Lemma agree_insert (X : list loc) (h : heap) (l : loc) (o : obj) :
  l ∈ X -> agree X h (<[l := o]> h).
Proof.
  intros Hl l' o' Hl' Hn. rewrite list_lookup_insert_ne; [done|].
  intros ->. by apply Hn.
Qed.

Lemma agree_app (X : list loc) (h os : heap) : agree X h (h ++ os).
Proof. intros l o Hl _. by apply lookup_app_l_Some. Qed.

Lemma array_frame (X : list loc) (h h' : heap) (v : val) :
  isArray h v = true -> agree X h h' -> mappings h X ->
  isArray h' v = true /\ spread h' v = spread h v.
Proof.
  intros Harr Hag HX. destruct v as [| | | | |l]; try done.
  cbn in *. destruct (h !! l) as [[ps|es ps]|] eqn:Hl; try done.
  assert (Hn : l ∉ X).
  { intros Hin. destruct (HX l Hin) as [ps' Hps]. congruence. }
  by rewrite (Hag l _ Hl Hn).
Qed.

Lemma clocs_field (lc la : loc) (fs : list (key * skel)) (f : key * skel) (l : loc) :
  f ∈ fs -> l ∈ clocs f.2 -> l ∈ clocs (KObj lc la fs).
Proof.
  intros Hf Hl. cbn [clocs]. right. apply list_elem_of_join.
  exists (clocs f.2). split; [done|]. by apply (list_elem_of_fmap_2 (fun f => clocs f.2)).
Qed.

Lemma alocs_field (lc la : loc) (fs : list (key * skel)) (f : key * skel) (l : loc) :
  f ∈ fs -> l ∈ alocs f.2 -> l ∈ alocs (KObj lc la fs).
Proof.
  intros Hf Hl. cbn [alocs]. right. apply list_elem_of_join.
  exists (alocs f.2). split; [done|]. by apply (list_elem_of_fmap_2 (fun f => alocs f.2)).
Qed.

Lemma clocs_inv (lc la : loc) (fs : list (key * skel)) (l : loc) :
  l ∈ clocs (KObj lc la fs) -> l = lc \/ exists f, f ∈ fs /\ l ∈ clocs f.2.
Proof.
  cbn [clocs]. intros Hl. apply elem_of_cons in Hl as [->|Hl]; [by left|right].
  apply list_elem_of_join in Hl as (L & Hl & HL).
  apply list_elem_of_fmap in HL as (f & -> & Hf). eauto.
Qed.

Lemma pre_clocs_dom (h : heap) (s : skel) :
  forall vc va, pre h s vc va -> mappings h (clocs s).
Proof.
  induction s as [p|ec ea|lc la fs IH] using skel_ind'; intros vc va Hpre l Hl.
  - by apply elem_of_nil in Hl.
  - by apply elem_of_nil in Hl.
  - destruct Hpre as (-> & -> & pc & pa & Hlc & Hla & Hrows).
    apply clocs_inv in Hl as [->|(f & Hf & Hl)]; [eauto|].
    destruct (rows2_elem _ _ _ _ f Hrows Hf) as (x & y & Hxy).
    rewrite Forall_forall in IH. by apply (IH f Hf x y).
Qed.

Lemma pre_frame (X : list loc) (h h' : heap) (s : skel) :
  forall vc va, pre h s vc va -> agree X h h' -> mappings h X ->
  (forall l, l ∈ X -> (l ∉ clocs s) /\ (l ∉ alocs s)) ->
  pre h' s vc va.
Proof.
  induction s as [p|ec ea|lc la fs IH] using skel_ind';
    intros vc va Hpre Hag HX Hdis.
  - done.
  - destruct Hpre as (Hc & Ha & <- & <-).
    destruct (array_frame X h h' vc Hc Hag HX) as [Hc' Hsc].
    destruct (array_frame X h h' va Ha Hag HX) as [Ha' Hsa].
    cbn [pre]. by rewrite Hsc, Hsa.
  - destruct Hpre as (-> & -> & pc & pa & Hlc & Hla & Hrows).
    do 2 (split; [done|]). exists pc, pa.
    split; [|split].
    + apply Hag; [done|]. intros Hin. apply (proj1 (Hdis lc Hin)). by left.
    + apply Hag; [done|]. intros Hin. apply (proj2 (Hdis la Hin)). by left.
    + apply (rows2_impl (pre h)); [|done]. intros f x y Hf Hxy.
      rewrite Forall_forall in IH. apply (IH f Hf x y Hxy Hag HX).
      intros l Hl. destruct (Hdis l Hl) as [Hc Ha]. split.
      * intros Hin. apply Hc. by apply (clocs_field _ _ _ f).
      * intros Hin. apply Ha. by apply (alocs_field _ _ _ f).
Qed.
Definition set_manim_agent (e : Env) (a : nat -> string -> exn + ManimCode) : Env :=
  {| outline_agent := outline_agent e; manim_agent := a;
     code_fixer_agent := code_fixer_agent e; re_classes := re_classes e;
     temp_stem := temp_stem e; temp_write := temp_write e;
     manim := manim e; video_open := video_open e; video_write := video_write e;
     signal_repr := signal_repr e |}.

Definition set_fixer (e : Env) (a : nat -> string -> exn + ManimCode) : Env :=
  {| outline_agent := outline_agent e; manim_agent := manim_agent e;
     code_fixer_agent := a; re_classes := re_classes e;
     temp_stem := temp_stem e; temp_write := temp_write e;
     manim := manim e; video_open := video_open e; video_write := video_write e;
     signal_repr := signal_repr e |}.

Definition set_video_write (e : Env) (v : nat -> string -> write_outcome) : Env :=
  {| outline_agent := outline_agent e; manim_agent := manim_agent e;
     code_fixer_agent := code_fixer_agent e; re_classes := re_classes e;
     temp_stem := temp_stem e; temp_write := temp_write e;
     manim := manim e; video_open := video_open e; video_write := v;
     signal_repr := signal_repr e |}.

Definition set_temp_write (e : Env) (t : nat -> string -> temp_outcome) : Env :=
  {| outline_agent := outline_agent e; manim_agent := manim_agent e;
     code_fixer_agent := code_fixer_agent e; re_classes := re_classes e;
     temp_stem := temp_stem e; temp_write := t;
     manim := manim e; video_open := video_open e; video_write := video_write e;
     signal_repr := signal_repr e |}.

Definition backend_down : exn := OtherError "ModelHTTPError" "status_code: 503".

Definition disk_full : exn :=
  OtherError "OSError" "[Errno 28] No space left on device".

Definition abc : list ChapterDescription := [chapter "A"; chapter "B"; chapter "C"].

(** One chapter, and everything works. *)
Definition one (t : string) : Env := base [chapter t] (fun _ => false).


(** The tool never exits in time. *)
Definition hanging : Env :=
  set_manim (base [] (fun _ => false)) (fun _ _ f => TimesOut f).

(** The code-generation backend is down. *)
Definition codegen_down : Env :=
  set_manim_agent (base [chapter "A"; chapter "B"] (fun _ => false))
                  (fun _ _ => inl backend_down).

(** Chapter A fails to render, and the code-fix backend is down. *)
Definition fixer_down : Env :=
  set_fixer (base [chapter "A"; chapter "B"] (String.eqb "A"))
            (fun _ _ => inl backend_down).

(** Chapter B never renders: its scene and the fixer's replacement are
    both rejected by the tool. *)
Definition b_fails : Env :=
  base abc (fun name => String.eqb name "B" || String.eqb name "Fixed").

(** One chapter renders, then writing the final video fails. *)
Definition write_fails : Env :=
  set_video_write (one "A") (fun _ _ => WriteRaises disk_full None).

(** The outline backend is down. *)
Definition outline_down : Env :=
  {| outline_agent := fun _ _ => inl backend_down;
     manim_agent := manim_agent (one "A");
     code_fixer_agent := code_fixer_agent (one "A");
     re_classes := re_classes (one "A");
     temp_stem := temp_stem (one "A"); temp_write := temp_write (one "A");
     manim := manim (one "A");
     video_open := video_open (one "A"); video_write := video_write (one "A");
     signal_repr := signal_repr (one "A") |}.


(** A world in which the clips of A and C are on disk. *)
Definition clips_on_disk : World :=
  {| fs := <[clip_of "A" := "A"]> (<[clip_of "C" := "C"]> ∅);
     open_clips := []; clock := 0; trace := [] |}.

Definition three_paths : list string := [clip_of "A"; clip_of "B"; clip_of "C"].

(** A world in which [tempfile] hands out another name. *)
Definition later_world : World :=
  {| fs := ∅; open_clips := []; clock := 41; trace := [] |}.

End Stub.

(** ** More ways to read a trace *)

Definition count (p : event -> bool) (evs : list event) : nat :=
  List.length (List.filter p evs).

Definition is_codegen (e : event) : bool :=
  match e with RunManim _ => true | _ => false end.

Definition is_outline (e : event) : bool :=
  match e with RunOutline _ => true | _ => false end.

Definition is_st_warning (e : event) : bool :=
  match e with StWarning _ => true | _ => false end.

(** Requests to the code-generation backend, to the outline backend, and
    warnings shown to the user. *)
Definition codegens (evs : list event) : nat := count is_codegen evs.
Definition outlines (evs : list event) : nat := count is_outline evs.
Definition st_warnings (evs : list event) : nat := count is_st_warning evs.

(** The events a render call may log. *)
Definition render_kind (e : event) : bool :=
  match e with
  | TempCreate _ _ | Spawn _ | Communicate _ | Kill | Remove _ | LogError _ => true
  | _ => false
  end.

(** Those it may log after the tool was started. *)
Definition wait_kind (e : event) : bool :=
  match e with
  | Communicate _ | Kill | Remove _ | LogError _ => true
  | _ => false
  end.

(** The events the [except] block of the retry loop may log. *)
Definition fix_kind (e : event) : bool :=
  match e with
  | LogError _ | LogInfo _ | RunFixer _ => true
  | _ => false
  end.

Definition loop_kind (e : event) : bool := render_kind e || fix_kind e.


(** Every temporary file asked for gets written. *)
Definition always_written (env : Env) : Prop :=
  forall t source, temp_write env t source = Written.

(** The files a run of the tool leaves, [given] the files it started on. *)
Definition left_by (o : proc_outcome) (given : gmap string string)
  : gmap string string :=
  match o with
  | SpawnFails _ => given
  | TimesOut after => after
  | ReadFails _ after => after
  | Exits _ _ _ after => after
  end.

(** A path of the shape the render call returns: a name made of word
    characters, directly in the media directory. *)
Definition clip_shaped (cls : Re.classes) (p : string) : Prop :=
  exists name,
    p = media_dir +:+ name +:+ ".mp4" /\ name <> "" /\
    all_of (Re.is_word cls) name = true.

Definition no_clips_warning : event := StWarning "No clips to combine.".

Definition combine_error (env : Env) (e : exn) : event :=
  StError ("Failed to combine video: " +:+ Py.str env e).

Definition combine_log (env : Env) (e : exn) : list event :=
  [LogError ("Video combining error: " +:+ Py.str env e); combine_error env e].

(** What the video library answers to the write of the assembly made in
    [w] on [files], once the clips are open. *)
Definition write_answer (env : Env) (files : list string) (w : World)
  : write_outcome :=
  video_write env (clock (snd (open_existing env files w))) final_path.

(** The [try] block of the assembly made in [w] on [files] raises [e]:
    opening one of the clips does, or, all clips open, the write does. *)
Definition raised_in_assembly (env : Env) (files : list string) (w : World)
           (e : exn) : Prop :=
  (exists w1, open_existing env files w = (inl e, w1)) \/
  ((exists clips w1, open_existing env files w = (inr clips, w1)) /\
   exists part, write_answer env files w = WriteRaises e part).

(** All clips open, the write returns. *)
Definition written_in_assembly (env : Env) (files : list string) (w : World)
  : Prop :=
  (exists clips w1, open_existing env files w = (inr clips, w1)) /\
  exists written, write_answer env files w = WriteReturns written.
####################
■ ASSIGNMENT ■
Output the lines above between the one holding "characters, directly in" and the one holding "video_write env (clock", inclusive, with nothing before or after them.

■ EXPECTED ANSWER ■
    characters, directly in the media directory. *)
Definition clip_shaped (cls : Re.classes) (p : string) : Prop :=
  exists name,
    p = media_dir +:+ name +:+ ".mp4" /\ name <> "" /\
    all_of (Re.is_word cls) name = true.

Definition no_clips_warning : event := StWarning "No clips to combine.".

Definition combine_error (env : Env) (e : exn) : event :=
  StError ("Failed to combine video: " +:+ Py.str env e).

Definition combine_log (env : Env) (e : exn) : list event :=
  [LogError ("Video combining error: " +:+ Py.str env e); combine_error env e].

(** What the video library answers to the write of the assembly made in
    [w] on [files], once the clips are open. *)
Definition write_answer (env : Env) (files : list string) (w : World)
  : write_outcome :=
  video_write env (clock (snd (open_existing env files w))) final_path.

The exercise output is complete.